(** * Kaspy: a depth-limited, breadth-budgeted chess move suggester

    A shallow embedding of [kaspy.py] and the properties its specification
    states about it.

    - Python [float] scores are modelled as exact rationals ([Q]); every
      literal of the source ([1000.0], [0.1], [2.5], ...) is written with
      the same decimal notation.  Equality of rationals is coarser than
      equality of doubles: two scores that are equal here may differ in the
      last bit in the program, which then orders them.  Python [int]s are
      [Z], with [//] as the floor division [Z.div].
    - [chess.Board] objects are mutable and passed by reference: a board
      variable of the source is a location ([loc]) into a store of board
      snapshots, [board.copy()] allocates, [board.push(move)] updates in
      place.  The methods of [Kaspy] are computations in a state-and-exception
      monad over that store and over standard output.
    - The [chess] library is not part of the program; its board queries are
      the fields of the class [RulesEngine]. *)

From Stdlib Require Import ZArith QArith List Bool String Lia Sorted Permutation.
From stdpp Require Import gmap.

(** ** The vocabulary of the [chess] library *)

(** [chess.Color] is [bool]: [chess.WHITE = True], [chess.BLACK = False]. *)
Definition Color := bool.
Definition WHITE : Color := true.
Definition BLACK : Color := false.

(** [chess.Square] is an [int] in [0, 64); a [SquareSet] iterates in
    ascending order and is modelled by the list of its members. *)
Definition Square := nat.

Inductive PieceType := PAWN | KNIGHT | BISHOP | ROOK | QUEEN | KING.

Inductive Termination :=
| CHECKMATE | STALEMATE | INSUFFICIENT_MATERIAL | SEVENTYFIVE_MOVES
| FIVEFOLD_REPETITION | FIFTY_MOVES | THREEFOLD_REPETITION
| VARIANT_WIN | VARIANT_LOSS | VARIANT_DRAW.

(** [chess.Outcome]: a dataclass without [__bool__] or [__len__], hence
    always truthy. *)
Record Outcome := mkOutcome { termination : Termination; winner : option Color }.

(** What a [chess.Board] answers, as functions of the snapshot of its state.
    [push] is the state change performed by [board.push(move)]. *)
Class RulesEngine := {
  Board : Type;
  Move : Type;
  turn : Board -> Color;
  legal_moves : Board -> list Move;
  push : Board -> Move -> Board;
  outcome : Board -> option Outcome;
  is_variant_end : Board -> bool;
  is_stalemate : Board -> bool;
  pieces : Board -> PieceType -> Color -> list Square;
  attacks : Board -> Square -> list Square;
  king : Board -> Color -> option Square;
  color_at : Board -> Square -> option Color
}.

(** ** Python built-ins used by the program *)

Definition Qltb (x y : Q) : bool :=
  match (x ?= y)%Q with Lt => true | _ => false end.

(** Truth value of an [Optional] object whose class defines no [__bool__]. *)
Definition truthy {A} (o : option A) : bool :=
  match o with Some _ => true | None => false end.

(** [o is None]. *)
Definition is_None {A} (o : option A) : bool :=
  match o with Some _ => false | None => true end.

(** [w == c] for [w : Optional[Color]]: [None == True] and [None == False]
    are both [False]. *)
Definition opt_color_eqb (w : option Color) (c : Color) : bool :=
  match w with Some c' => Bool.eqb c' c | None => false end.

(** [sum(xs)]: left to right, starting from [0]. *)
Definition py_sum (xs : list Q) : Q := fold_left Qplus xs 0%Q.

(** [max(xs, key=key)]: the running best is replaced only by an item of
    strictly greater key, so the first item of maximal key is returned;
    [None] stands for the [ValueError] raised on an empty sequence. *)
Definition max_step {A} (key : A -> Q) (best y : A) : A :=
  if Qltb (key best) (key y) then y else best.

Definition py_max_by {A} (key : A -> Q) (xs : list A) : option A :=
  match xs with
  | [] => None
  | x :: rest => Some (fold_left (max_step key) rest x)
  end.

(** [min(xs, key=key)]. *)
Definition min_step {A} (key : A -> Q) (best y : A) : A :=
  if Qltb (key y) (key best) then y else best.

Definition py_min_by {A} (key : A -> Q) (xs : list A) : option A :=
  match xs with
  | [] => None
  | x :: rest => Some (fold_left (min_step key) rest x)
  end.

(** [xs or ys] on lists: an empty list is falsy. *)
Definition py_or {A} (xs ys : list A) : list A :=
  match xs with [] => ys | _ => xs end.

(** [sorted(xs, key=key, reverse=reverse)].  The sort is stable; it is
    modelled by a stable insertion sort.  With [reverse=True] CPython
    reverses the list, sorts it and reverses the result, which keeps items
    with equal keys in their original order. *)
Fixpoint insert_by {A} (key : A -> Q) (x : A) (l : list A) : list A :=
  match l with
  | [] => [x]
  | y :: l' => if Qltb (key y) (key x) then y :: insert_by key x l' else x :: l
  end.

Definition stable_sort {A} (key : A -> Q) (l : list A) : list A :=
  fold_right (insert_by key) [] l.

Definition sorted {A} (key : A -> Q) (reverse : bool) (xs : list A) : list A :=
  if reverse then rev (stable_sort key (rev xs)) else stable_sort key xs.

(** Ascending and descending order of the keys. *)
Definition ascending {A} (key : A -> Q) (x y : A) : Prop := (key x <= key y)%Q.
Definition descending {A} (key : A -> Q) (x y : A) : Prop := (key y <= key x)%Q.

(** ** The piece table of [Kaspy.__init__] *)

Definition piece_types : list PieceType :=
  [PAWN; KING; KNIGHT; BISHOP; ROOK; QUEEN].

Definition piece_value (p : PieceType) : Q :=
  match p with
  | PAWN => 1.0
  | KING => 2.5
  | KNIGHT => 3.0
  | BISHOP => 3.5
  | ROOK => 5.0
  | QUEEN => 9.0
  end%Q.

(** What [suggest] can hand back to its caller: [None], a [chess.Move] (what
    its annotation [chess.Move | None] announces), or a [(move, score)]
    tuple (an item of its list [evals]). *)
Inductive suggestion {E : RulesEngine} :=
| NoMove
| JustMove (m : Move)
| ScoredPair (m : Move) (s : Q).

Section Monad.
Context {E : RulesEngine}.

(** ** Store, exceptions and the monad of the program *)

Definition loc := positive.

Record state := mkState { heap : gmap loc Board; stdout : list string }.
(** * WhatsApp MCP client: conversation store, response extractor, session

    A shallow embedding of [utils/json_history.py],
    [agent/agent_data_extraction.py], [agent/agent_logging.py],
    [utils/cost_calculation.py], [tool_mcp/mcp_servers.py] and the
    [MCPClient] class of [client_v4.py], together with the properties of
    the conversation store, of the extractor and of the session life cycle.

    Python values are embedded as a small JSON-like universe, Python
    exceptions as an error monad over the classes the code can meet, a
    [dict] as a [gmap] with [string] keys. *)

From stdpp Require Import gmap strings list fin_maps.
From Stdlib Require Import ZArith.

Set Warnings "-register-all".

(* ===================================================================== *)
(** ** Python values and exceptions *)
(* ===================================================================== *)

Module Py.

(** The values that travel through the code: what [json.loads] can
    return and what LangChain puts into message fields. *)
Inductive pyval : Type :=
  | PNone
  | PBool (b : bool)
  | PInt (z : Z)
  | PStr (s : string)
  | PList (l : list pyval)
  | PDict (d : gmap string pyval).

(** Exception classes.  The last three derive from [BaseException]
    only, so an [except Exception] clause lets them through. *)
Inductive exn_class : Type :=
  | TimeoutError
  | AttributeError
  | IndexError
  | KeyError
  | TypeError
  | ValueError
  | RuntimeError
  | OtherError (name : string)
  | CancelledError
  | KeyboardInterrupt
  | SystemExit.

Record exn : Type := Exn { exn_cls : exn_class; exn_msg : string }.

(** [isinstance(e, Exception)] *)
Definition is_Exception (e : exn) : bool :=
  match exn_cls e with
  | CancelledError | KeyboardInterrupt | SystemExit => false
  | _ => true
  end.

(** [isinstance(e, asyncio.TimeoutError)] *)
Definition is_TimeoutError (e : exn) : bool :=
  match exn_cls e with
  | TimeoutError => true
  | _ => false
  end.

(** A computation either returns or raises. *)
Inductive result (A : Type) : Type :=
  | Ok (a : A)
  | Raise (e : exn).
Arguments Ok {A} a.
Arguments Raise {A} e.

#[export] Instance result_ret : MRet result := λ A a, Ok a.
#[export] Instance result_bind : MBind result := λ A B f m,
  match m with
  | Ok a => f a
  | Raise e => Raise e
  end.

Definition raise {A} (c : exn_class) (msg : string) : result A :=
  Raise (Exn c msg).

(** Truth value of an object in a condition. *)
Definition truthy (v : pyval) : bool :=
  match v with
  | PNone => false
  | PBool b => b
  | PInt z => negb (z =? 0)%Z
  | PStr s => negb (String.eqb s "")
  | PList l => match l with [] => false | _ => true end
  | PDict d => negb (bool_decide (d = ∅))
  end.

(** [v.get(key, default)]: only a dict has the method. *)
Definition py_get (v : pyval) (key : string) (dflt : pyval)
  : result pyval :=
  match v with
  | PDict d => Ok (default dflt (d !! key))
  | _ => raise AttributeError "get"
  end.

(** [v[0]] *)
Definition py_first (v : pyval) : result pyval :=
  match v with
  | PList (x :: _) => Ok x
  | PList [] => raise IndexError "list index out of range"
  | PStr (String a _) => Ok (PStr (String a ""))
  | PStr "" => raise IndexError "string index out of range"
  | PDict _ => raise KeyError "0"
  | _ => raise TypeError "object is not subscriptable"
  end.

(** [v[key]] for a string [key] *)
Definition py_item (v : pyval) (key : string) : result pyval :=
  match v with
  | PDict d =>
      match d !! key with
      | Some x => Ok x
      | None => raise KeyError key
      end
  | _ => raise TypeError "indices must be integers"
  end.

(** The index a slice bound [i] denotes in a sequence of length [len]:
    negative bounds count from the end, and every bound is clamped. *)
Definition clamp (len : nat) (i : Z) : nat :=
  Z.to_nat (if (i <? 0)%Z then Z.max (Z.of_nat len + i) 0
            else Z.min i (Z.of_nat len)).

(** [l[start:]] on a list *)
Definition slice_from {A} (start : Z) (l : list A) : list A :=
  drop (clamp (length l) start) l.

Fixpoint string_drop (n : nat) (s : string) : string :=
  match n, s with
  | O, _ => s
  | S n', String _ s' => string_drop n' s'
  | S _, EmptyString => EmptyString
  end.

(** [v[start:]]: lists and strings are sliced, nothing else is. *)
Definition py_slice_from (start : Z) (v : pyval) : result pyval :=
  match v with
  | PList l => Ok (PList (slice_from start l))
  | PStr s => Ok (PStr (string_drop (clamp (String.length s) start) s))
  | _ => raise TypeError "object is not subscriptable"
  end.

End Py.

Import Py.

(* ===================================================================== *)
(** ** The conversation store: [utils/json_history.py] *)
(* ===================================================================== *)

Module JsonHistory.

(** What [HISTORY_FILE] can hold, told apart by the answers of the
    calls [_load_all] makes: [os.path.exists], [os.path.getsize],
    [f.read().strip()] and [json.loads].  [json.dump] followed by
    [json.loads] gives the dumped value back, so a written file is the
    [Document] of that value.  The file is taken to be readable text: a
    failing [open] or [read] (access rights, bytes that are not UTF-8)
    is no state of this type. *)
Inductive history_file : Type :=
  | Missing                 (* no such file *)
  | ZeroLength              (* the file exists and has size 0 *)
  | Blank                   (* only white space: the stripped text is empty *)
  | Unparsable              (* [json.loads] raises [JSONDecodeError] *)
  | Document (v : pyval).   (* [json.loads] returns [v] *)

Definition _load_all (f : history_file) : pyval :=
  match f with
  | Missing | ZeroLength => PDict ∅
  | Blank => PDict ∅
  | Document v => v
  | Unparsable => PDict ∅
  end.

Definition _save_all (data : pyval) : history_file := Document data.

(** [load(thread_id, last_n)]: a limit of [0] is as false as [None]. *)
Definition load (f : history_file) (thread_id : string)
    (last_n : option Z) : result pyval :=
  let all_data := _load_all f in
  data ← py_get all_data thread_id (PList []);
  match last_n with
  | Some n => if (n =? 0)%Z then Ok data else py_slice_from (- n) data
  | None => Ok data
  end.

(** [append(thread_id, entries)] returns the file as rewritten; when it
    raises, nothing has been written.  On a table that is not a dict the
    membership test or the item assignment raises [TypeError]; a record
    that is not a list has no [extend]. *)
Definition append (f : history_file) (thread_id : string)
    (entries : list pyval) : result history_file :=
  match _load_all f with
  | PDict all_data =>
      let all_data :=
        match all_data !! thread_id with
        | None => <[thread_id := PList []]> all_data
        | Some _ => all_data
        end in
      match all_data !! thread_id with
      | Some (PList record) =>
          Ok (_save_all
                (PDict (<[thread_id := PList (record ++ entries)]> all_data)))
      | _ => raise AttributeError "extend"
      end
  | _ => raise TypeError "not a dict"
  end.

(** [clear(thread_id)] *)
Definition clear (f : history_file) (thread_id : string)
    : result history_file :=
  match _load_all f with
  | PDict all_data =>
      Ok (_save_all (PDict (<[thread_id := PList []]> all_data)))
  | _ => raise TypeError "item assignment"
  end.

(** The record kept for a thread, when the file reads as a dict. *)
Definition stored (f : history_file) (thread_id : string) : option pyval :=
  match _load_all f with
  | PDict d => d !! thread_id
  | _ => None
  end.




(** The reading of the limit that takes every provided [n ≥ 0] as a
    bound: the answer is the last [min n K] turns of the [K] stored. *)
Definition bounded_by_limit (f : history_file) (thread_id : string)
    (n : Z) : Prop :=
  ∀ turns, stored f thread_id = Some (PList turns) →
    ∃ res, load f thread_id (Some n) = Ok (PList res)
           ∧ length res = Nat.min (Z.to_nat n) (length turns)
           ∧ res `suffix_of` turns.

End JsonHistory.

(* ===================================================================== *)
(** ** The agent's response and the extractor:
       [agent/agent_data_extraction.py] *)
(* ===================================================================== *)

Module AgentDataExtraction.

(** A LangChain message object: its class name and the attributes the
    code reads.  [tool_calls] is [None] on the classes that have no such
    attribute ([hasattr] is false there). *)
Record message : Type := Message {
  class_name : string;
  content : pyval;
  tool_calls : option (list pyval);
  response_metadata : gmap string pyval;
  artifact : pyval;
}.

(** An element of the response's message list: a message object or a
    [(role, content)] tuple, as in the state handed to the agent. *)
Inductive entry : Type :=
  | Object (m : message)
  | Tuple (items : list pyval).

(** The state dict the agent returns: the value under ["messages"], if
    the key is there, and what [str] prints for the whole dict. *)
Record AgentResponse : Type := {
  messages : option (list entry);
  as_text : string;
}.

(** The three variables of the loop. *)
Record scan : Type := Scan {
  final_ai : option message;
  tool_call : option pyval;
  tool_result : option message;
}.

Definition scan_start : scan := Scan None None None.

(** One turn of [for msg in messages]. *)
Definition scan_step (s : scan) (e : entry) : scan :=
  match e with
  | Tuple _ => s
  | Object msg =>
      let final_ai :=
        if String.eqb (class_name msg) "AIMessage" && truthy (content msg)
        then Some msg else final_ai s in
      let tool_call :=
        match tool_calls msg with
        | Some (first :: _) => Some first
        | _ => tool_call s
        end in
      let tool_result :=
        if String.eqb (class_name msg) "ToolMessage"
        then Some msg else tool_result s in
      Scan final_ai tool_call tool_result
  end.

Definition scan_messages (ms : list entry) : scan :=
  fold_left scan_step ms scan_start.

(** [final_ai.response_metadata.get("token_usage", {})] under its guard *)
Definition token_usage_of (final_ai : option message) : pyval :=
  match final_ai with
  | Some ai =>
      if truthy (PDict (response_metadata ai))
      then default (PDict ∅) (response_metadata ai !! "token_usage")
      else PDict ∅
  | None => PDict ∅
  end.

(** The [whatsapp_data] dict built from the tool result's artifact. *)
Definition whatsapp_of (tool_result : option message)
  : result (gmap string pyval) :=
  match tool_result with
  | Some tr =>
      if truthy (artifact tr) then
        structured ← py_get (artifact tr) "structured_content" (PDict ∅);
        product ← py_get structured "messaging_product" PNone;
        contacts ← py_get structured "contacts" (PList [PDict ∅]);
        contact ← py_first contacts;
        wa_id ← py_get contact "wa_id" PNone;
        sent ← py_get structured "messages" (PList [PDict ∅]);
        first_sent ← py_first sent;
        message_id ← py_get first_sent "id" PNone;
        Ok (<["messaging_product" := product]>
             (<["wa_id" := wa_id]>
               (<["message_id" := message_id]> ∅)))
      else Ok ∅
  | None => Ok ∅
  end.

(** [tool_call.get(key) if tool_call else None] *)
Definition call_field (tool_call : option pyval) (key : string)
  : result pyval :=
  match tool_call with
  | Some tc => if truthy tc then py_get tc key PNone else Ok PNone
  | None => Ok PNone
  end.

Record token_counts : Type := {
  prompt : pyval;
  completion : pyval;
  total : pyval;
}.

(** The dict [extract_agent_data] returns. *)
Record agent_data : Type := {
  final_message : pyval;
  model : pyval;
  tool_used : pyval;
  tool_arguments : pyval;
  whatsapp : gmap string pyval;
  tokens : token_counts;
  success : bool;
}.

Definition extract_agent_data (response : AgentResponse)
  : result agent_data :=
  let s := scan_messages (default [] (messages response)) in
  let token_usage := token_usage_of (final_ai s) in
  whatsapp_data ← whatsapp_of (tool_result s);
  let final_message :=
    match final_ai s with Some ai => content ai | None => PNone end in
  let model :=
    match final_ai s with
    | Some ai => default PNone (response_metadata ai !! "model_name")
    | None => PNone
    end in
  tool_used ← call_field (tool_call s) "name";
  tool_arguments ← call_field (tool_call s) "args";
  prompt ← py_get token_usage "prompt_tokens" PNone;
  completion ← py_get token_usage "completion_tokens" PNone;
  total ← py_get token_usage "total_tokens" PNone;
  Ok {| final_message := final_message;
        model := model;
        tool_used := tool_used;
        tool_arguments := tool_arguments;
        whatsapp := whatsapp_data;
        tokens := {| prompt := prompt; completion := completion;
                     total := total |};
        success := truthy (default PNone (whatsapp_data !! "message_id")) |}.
■ ■ ■ ■ ■
**TASK REQUIREMENTS**
Transcribe the records above exactly, from the opening line down to and including the line with "(** [chess.Square] is".

**SOLUTION FOR THIS EXERCISE**
(** * Kaspy: a depth-limited, breadth-budgeted chess move suggester

    A shallow embedding of [kaspy.py] and the properties its specification
    states about it.

    - Python [float] scores are modelled as exact rationals ([Q]); every
      literal of the source ([1000.0], [0.1], [2.5], ...) is written with
      the same decimal notation.  Equality of rationals is coarser than
      equality of doubles: two scores that are equal here may differ in the
      last bit in the program, which then orders them.  Python [int]s are
      [Z], with [//] as the floor division [Z.div].
    - [chess.Board] objects are mutable and passed by reference: a board
      variable of the source is a location ([loc]) into a store of board
      snapshots, [board.copy()] allocates, [board.push(move)] updates in
      place.  The methods of [Kaspy] are computations in a state-and-exception
      monad over that store and over standard output.
    - The [chess] library is not part of the program; its board queries are
      the fields of the class [RulesEngine]. *)

From Stdlib Require Import ZArith QArith List Bool String Lia Sorted Permutation.
From stdpp Require Import gmap.

(** ** The vocabulary of the [chess] library *)

(** [chess.Color] is [bool]: [chess.WHITE = True], [chess.BLACK = False]. *)
Definition Color := bool.
Definition WHITE : Color := true.
Definition BLACK : Color := false.

(** [chess.Square] is an [int] in [0, 64); a [SquareSet] iterates in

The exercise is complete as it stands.